[Your assignment]: Where in the data does the word "Catamarca" appear? Find those lines and copy them.

[Record excerpts]:
* * * *

Definition timezone_names : list string :=
  [ "Africa/Abidjan";
    "Africa/Accra";
    "Africa/Addis_Ababa";
    "Africa/Algiers";
    "Africa/Asmara";
    "Africa/Asmera";
    "Africa/Bamako";
    "Africa/Bangui";
    "Africa/Banjul";
    "Africa/Bissau";
    "Africa/Blantyre";
    "Africa/Brazzaville";
    "Africa/Bujumbura";
    "Africa/Cairo";
    "Africa/Casablanca";
    "Africa/Ceuta";
    "Africa/Conakry";
    "Africa/Dakar";
    "Africa/Dar_es_Salaam";
    "Africa/Djibouti";
    "Africa/Douala";
    "Africa/El_Aaiun";
    "Africa/Freetown";
    "Africa/Gaborone";
    "Africa/Harare";
    "Africa/Johannesburg";
    "Africa/Juba";
    "Africa/Kampala";
    "Africa/Khartoum";
    "Africa/Kigali";
    "Africa/Kinshasa";
    "Africa/Lagos";
    "Africa/Libreville";
    "Africa/Lome";
    "Africa/Luanda";
    "Africa/Lubumbashi";
    "Africa/Lusaka";
    "Africa/Malabo";
    "Africa/Maputo";
    "Africa/Maseru";
    "Africa/Mbabane";
    "Africa/Mogadishu";
    "Africa/Monrovia";
    "Africa/Nairobi";
    "Africa/Ndjamena";
    "Africa/Niamey";
    "Africa/Nouakchott";
    "Africa/Ouagadougou";
    "Africa/Porto-Novo";
    "Africa/Sao_Tome";
    "Africa/Timbuktu";
    "Africa/Tripoli";
    "Africa/Tunis";
    "Africa/Windhoek";
    "America/Adak";
    "America/Anchorage";
    "America/Anguilla";
    "America/Antigua";
    "America/Araguaina";
    "America/Argentina/Buenos_Aires";
    "America/Argentina/Catamarca";
    "America/Argentina/ComodRivadavia";
    "America/Argentina/Cordoba";
    "America/Argentina/Jujuy";
    "America/Argentina/La_Rioja";
    "America/Argentina/Mendoza";
    "America/Argentina/Rio_Gallegos";
    "America/Argentina/Salta";
    "America/Argentina/San_Juan";
    "America/Argentina/San_Luis";
    "America/Argentina/Tucuman";
    "America/Argentina/Ushuaia";
    "America/Aruba";
    "America/Asuncion";
    "America/Atikokan";
    "America/Atka";
    "America/Bahia";
    "America/Bahia_Banderas";
    "America/Barbados";
    "America/Belem";
    "America/Belize";
    "America/Blanc-Sablon";
    "America/Boa_Vista";
    "America/Bogota";
    "America/Boise";
    "America/Buenos_Aires";
    "America/Cambridge_Bay";
    "America/Campo_Grande";
    "America/Cancun";
    "America/Caracas";
    "America/Catamarca";
    "America/Cayenne";
    "America/Cayman";
    "America/Chicago";
    "America/Chihuahua";
    "America/Coral_Harbour";
    "America/Cordoba";
    "America/Costa_Rica";
    "America/Creston";
    "America/Cuiaba";
    "America/Curacao";
    "America/Danmarkshavn";
    "America/Dawson";
    "America/Dawson_Creek";
    "America/Denver";
    "America/Detroit";
    "America/Dominica";
    "America/Edmonton";
    "America/Eirunepe";
    "America/El_Salvador";
    "America/Ensenada";
    "America/Fort_Nelson";
    "America/Fort_Wayne";
    "America/Fortaleza";
    "America/Glace_Bay";
    "America/Godthab";
    "America/Goose_Bay";
    "America/Grand_Turk";
    "America/Grenada";
    "America/Guadeloupe";
    "America/Guatemala";
    "America/Guayaquil";
    "America/Guyana";
    "America/Halifax";
    "America/Havana";
    "America/Hermosillo";
    "America/Indiana/Indianapolis";
    "America/Indiana/Knox";
    "America/Indiana/Marengo";
    "America/Indiana/Petersburg";
    "America/Indiana/Tell_City";
    "America/Indiana/Vevay";
    "America/Indiana/Vincennes";
    "America/Indiana/Winamac";
    "America/Indianapolis";
    "America/Inuvik";
    "America/Iqaluit";
    "America/Jamaica";
    "America/Jujuy";
    "America/Juneau";
    "America/Kentucky/Louisville";
    "America/Kentucky/Monticello";
    "America/Knox_IN";
    "America/Kralendijk";
    "America/La_Paz";
    "America/Lima";
    "America/Los_Angeles";
    "America/Louisville";
    "America/Lower_Princes";
    "America/Maceio";
    "America/Managua";
    "America/Manaus";
    "America/Marigot";
    "America/Martinique";
    "America/Matamoros";
    "America/Mazatlan";
    "America/Mendoza";
    "America/Menominee";
    "America/Merida";
    "America/Metlakatla";
    "America/Mexico_City";
    "America/Miquelon";
    "America/Moncton";
    "America/Monterrey";
    "America/Montevideo";
    "America/Montreal";
    "America/Montserrat";
    "America/Nassau";
    "America/New_York";
    "America/Nipigon";
    "America/Nome";
    "America/Noronha";
    "America/North_Dakota/Beulah";
    "America/North_Dakota/Center";
    "America/North_Dakota/New_Salem";
    "America/Ojinaga";
    "America/Panama";
    "America/Pangnirtung";
    "America/Paramaribo";
    "America/Phoenix";
    "America/Port-au-Prince";
    "America/Port_of_Spain";
    "America/Porto_Acre";
    "America/Porto_Velho";
    "America/Puerto_Rico";
    "America/Punta_Arenas";
    "America/Rainy_River";
    "America/Rankin_Inlet";
    "America/Recife";
    "America/Regina";
    "America/Resolute";
    "America/Rio_Branco";
    "America/Rosario";
    "America/Santa_Isabel";
    "America/Santarem";
    "America/Santiago";
    "America/Santo_Domingo";
    "America/Sao_Paulo";
    "America/Scoresbysund";
    "America/Shiprock";
    "America/Sitka";
    "America/St_Barthelemy";
    "America/St_Johns";
    "America/St_Kitts";
    "America/St_Lucia";
    "America/St_Thomas";
    "America/St_Vincent";
    "America/Swift_Current";
    "America/Tegucigalpa";
    "America/Thule";
    "America/Thunder_Bay";
    "America/Tijuana";
    "America/Toronto";
    "America/Tortola";
    "America/Vancouver";
    "America/Virgin";
    "America/Whitehorse";
    "America/Winnipeg";
    "America/Yakutat";
    "America/Yellowknife";
    "Antarctica/Casey";
    "Antarctica/Davis";
    "Antarctica/DumontDUrville";
    "Antarctica/Macquarie";
    "Antarctica/Mawson";
    "Antarctica/McMurdo";
    "Antarctica/Palmer";
    "Antarctica/Rothera";
    "Antarctica/South_Pole";
    "Antarctica/Syowa";
    "Antarctica/Troll";
    "Antarctica/Vostok";
    "Arctic/Longyearbyen";
    "Asia/Aden";
    "Asia/Almaty";
    "Asia/Amman";
    "Asia/Anadyr";
    "Asia/Aqtau";
    "Asia/Aqtobe";
    "Asia/Ashgabat";
    "Asia/Ashkhabad";
    "Asia/Atyrau";
    "Asia/Baghdad";
    "Asia/Bahrain";
    "Asia/Baku";
    "Asia/Bangkok";
    "Asia/Barnaul";
    "Asia/Beirut";
    "Asia/Bishkek";
    "Asia/Brunei";
    "Asia/Calcutta";
    "Asia/Chita";
    "Asia/Choibalsan";
    "Asia/Chongqing";
    "Asia/Chungking";
    "Asia/Colombo";
    "Asia/Dacca";
    "Asia/Damascus";
    "Asia/Dhaka";
    "Asia/Dili";
    "Asia/Dubai";
    "Asia/Dushanbe";
    "Asia/Famagusta";
    "Asia/Gaza";
    "Asia/Harbin";
    "Asia/Hebron";
    "Asia/Ho_Chi_Minh";
    "Asia/Hong_Kong";
    "Asia/Hovd";
    "Asia/Irkutsk";
    "Asia/Istanbul";
    "Asia/Jakarta";
    "Asia/Jayapura";
    "Asia/Jerusalem";
    "Asia/Kabul";
    "Asia/Kamchatka";
    "Asia/Karachi";
    "Asia/Kashgar";
    "Asia/Kathmandu";
    "Asia/Katmandu";
    "Asia/Khandyga";
    "Asia/Kolkata";
    "Asia/Krasnoyarsk";
    "Asia/Kuala_Lumpur";
    "Asia/Kuching";
    "Asia/Kuwait";
    "Asia/Macao";
    "Asia/Macau";
    "Asia/Magadan";
    "Asia/Makassar";
    "Asia/Manila";
    "Asia/Muscat";
    "Asia/Nicosia";
    "Asia/Novokuznetsk";
    "Asia/Novosibirsk";
    "Asia/Omsk";
    "Asia/Oral";
    "Asia/Phnom_Penh";
    "Asia/Pontianak";
    "Asia/Pyongyang";
    "Asia/Qatar";
    "Asia/Qyzylorda";
    "Asia/Rangoon";
    "Asia/Riyadh";
    "Asia/Saigon";
    "Asia/Sakhalin";
    "Asia/Samarkand";
    "Asia/Seoul";
    "Asia/Shanghai";
    "Asia/Singapore";
    "Asia/Srednekolymsk";
    "Asia/Taipei";
    "Asia/Tashkent";
    "Asia/Tbilisi";
    "Asia/Tehran";
    "Asia/Tel_Aviv";
    "Asia/Thimbu";
    "Asia/Thimphu";
    "Asia/Tokyo";
    "Asia/Tomsk";
    "Asia/Ujung_Pandang";
    "Asia/Ulaanbaatar";
    "Asia/Ulan_Bator";
    "Asia/Urumqi";
    "Asia/Ust-Nera";
    "Asia/Vientiane";
    "Asia/Vladivostok";
    "Asia/Yakutsk";
    "Asia/Yangon";
    "Asia/Yekaterinburg";
    "Asia/Yerevan";
    "Atlantic/Azores";
    "Atlantic/Bermuda";
    "Atlantic/Canary";
    "Atlantic/Cape_Verde";
    "Atlantic/Faeroe";
    "Atlantic/Faroe";
    "Atlantic/Jan_Mayen";
    "Atlantic/Madeira";
    "Atlantic/Reykjavik";
    "Atlantic/South_Georgia";
    "Atlantic/St_Helena";
    "Atlantic/Stanley";
    "Australia/ACT";
    "Australia/Adelaide";
    "Australia/Brisbane";
    "Australia/Broken_Hill";
    "Australia/Canberra";
    "Australia/Currie";
    "Australia/Darwin";
    "Australia/Eucla";
    "Australia/Hobart";
    "Australia/LHI";
    "Australia/Lindeman";
    "Australia/Lord_Howe";
    "Australia/Melbourne";
    "Australia/NSW";
    "Australia/North";
    "Australia/Perth";
    "Australia/Queensland";
    "Australia/South";
    "Australia/Sydney";
    "Australia/Tasmania";
    "Australia/Victoria";
    "Australia/West";
    "Australia/Yancowinna";
    "Brazil/Acre";
    "Brazil/DeNoronha";
    "Brazil/East";
    "Brazil/West";
    "CET";
    "CST6CDT";
    "Canada/Atlantic";
    "Canada/Central";
    "Canada/East-Saskatchewan";
    "Canada/Eastern";
    "Canada/Mountain";
    "Canada/Newfoundland";
    "Canada/Pacific";
    "Canada/Saskatchewan";
    "Canada/Yukon";
    "Chile/Continental";
    "Chile/EasterIsland";
    "Cuba";
    "EET";
    "EST";
    "EST5EDT";
    "Egypt";
    "Eire";
    "Etc/GMT";
    "Etc/GMT+0";
    "Etc/GMT+1";
    "Etc/GMT+10";
    "Etc/GMT+11";
    "Etc/GMT+12";
    "Etc/GMT+2";
    "Etc/GMT+3";
    "Etc/GMT+4";
    "Etc/GMT+5";
    "Etc/GMT+6";
    "Etc/GMT+7";
    "Etc/GMT+8";
    "Etc/GMT+9";
    "Etc/GMT-0";
    "Etc/GMT-1";
    "Etc/GMT-10";
    "Etc/GMT-11";
    "Etc/GMT-12";
    "Etc/GMT-13";
    "Etc/GMT-14";
    "Etc/GMT-2";
    "Etc/GMT-3";
    "Etc/GMT-4";
    "Etc/GMT-5";
    "Etc/GMT-6";
    "Etc/GMT-7";
    "Etc/GMT-8";
    "Etc/GMT-9";
    "Etc/GMT0";
    "Etc/Greenwich";
    "Etc/UCT";
    "Etc/UTC";
    "Etc/Universal";
    "Etc/Zulu";
    "Europe/Amsterdam";
    "Europe/Andorra";
    "Europe/Astrakhan";
    "Europe/Athens";
    "Europe/Belfast";
    "Europe/Belgrade";
    "Europe/Berlin";
    "Europe/Bratislava";
    "Europe/Brussels";
    "Europe/Bucharest";
    "Europe/Budapest";
    "Europe/Busingen";
    "Europe/Chisinau";
    "Europe/Copenhagen";
    "Europe/Dublin";
    "Europe/Gibraltar";
    "Europe/Guernsey";
    "Europe/Helsinki";
    "Europe/Isle_of_Man";
    "Europe/Istanbul";
    "Europe/Jersey";
    "Europe/Kaliningrad";
    "Europe/Kiev";
    "Europe/Kirov";
    "Europe/Lisbon";
    "Europe/Ljubljana";
    "Europe/London";
    "Europe/Luxembourg";
    "Europe/Madrid";
    "Europe/Malta";
    "Europe/Mariehamn";
    "Europe/Minsk";
    "Europe/Monaco";
    "Europe/Moscow";
    "Europe/Nicosia";
    "Europe/Oslo";
    "Europe/Paris";
    "Europe/Podgorica";
    "Europe/Prague";
    "Europe/Riga";
    "Europe/Rome";
    "Europe/Samara";
    "Europe/San_Marino";
    "Europe/Sarajevo";
    "Europe/Saratov";
    "Europe/Simferopol";
    "Europe/Skopje";
    "Europe/Sofia";
    "Europe/Stockholm";
    "Europe/Tallinn";
    "Europe/Tirane";
    "Europe/Tiraspol";
    "Europe/Ulyanovsk";
    "Europe/Uzhgorod";
    "Europe/Vaduz";
    "Europe/Vatican";
    "Europe/Vienna";
    "Europe/Vilnius";
    "Europe/Volgograd";
    "Europe/Warsaw";
    "Europe/Zagreb";
    "Europe/Zaporozhye";
    "Europe/Zurich";
    "GB";
    "GB-Eire";
    "GMT";
    "GMT+0";
    "GMT-0";
    "GMT0";
    "Greenwich";
    "HST";
    "Hongkong";
    "Iceland";
    "Indian/Antananarivo";
    "Indian/Chagos";
    "Indian/Christmas";
    "Indian/Cocos";
    "Indian/Comoro";
    "Indian/Kerguelen";
    "Indian/Mahe";
    "Indian/Maldives";
    "Indian/Mauritius";
    "Indian/Mayotte";
    "Indian/Reunion";
    "Iran";
    "Israel";
    "Jamaica";
    "Japan";
    "Kwajalein";
    "Libya";
    "MET";
    "MST";
    "MST7MDT";
    "Mexico/BajaNorte";
    "Mexico/BajaSur";
    "Mexico/General";
    "NZ";
    "NZ-CHAT";
    "Navajo";
    "PRC";
    "PST8PDT";
    "Pacific/Apia";
    "Pacific/Auckland";
    "Pacific/Bougainville";
    "Pacific/Chatham";
    "Pacific/Chuuk";
    "Pacific/Easter";
    "Pacific/Efate";
    "Pacific/Enderbury";
    "Pacific/Fakaofo";
    "Pacific/Fiji";
    "Pacific/Funafuti";
    "Pacific/Galapagos";
    "Pacific/Gambier";
    "Pacific/Guadalcanal";
    "Pacific/Guam";
    "Pacific/Honolulu";
    "Pacific/Johnston";
    "Pacific/Kiritimati";
    "Pacific/Kosrae";
    "Pacific/Kwajalein";
    "Pacific/Majuro";
    "Pacific/Marquesas";
    "Pacific/Midway";
    "Pacific/Nauru";
    "Pacific/Niue";
    "Pacific/Norfolk";
    "Pacific/Noumea";
    "Pacific/Pago_Pago";
    "Pacific/Palau";
    "Pacific/Pitcairn";
    "Pacific/Pohnpei";
    "Pacific/Ponape";
    "Pacific/Port_Moresby";
    "Pacific/Rarotonga";
    "Pacific/Saipan";
    "Pacific/Samoa";
    "Pacific/Tahiti";
    "Pacific/Tarawa";
    "Pacific/Tongatapu";
    "Pacific/Truk";
    "Pacific/Wake";
    "Pacific/Wallis";
    "Pacific/Yap";
    "Poland";
    "Portugal";
    "ROC";
    "ROK";
    "Singapore";
    "Turkey";
    "UCT";
    "US/Alaska";
    "US/Aleutian";
    "US/Arizona";
    "US/Central";
    "US/East-Indiana";
    "US/Eastern";
    "US/Hawaii";
    "US/Indiana-Starke";
    "US/Michigan";
    "US/Mountain";
    "US/Pacific";
    "US/Pacific-New";
    "US/Samoa";
    "UTC";
    "Universal";
    "W-SU";
    "WET";
    "Zulu" ].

* * * *

[Solution to the exercise]:
    "America/Argentina/Catamarca";
    "America/Catamarca";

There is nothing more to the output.